**Exercise goal**: An exact copy of the lines from the one containing "match slot with" through the final line of the records is the only acceptable answer.
···
(** ** Retries of one command

    The reference definition: the turns in order, a command's turns at the place
    of the first of them ([inl] its client id), the others at their own. *)
Definition slotStep (slots : list (jstr + json)) (turn : json) : list (jstr + json) :=
  match turnClientId turn with
  | None => slots ++ [inr turn]
  | Some c => if bool_decide (inl c ∈ slots) then slots else slots ++ [inl c]
  end.

Definition slotsOf (turns : list json) : list (jstr + json) := foldl slotStep [] turns.

Definition groupOf (turns : list json) (c : jstr) : list json :=
  filter (fun turn => turnClientId turn = Some c) turns.

(** A command is shown by its first finished turn, or by its first one. *)
Definition shownOf (turns : list json) (c : jstr) : json :=
  match list_find (fun turn => turnInProgress turn = false) (groupOf turns c) with
  | Some (_, turn) => turn
  | None => default JNull (head (groupOf turns c))
  end.

Definition showSlot (turns : list json) (slot : jstr + json) : json :=
  match slot with inl c => shownOf turns c | inr turn => turn end.

Lemma slotsOf_snoc turns turn : slotsOf (turns ++ [turn]) = slotStep (slotsOf turns) turn.
Proof. unfold slotsOf. by rewrite foldl_app. Qed.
···
**Answer below**:
  match slot with inl c => shownOf turns c | inr turn => turn end.

Lemma slotsOf_snoc turns turn : slotsOf (turns ++ [turn]) = slotStep (slotsOf turns) turn.
Proof. unfold slotsOf. by rewrite foldl_app. Qed.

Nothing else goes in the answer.